(Stored data)
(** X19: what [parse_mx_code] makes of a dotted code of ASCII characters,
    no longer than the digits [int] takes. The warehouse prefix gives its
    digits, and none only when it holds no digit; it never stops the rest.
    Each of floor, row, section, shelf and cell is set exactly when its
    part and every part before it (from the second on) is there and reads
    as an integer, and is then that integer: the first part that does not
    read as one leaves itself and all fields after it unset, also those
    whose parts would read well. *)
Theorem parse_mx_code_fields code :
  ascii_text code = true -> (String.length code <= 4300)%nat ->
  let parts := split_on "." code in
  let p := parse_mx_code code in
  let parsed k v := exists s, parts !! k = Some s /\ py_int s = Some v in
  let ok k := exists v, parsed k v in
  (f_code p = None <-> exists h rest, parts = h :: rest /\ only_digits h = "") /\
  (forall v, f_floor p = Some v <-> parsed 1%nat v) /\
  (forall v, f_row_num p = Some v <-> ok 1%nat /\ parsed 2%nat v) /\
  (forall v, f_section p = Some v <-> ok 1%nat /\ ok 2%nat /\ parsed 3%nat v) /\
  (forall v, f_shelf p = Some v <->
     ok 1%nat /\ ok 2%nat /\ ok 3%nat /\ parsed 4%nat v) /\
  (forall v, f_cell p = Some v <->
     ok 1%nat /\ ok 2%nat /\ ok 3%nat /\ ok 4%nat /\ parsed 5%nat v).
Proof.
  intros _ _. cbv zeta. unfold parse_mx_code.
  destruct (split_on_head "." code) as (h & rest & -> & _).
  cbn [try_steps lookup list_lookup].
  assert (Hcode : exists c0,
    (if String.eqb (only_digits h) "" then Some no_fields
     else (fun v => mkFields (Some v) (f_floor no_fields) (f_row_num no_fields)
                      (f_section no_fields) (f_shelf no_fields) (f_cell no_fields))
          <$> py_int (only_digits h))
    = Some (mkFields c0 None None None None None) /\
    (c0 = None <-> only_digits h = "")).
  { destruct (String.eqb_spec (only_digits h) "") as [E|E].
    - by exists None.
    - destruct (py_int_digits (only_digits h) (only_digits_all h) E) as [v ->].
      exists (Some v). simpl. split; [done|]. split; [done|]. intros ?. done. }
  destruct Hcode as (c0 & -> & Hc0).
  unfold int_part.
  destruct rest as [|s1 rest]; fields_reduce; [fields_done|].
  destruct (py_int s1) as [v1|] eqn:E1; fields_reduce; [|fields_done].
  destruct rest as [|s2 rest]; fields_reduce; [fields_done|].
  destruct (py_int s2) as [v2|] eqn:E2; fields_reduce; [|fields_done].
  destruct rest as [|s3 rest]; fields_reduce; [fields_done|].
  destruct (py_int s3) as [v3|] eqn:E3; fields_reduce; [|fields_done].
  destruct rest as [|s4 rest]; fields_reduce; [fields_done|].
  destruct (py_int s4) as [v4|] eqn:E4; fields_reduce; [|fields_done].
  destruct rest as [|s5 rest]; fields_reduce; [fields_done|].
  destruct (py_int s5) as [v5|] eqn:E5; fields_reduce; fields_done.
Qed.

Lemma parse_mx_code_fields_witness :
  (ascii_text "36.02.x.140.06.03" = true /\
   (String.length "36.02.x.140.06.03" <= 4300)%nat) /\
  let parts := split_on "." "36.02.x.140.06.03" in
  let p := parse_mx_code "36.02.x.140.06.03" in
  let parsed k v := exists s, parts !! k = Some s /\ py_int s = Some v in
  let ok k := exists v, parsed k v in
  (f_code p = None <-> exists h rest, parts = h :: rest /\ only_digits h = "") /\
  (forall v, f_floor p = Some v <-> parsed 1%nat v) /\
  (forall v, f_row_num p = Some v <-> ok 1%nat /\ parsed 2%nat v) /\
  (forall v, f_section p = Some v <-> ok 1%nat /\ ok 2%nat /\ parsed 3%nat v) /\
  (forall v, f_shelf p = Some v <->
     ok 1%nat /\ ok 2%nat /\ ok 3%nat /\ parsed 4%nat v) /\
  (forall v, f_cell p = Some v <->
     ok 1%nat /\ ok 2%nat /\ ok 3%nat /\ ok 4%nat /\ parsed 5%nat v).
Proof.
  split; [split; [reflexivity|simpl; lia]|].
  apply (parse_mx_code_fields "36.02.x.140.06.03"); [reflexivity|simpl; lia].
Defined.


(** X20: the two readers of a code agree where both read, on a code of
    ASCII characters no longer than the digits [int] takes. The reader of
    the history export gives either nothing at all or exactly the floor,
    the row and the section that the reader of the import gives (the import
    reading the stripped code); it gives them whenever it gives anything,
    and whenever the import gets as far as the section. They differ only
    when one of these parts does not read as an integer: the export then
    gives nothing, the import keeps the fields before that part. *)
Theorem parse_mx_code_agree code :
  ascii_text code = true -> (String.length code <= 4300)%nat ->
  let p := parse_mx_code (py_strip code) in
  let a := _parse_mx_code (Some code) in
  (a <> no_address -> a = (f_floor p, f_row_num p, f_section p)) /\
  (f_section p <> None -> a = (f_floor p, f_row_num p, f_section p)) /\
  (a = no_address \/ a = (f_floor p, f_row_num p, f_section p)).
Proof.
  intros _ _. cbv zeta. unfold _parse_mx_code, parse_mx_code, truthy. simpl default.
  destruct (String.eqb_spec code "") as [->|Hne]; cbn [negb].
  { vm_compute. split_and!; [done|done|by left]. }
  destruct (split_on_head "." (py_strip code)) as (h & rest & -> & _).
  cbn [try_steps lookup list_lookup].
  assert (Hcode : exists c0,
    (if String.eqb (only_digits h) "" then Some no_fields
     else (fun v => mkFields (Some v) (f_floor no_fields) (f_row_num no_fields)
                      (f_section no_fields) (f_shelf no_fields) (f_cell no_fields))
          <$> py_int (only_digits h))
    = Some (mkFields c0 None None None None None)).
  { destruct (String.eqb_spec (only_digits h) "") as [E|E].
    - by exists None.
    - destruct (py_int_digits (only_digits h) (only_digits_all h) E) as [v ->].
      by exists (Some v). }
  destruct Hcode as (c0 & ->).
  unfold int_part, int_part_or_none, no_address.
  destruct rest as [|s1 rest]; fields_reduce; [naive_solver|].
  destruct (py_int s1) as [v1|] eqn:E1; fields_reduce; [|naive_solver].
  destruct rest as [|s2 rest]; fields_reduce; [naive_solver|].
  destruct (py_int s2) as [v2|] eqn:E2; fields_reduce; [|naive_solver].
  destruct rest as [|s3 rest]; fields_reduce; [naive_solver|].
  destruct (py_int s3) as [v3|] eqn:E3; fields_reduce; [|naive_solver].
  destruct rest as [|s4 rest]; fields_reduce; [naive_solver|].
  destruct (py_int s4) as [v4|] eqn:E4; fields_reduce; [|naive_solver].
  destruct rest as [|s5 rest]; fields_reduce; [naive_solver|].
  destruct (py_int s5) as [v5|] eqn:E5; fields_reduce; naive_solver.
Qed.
...
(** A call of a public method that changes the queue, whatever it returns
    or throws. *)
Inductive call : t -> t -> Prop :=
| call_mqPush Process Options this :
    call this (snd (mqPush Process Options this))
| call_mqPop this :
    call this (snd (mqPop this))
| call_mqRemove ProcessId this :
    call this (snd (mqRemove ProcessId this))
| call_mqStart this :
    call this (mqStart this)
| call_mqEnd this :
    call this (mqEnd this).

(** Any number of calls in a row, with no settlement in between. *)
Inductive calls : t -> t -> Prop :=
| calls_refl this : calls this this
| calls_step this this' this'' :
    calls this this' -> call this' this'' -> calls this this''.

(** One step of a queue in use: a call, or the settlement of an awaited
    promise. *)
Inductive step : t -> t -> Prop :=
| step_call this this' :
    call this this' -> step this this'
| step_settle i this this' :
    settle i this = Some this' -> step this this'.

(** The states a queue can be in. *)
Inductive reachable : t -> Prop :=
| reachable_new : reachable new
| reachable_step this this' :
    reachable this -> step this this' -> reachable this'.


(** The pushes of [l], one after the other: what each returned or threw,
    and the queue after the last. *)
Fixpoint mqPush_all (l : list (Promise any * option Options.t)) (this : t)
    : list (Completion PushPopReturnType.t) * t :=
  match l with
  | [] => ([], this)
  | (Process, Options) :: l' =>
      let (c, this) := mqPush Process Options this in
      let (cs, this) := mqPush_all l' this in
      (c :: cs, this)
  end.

### About this task
The response must hold only the lines above from the line with "(** The states a queue can be in. *)" through the line with "(** The pushes", each copied exactly, both ends kept.

### Response area
(** The states a queue can be in. *)
Inductive reachable : t -> Prop :=
| reachable_new : reachable new
| reachable_step this this' :
    reachable this -> step this this' -> reachable this'.


(** The pushes of [l], one after the other: what each returned or threw,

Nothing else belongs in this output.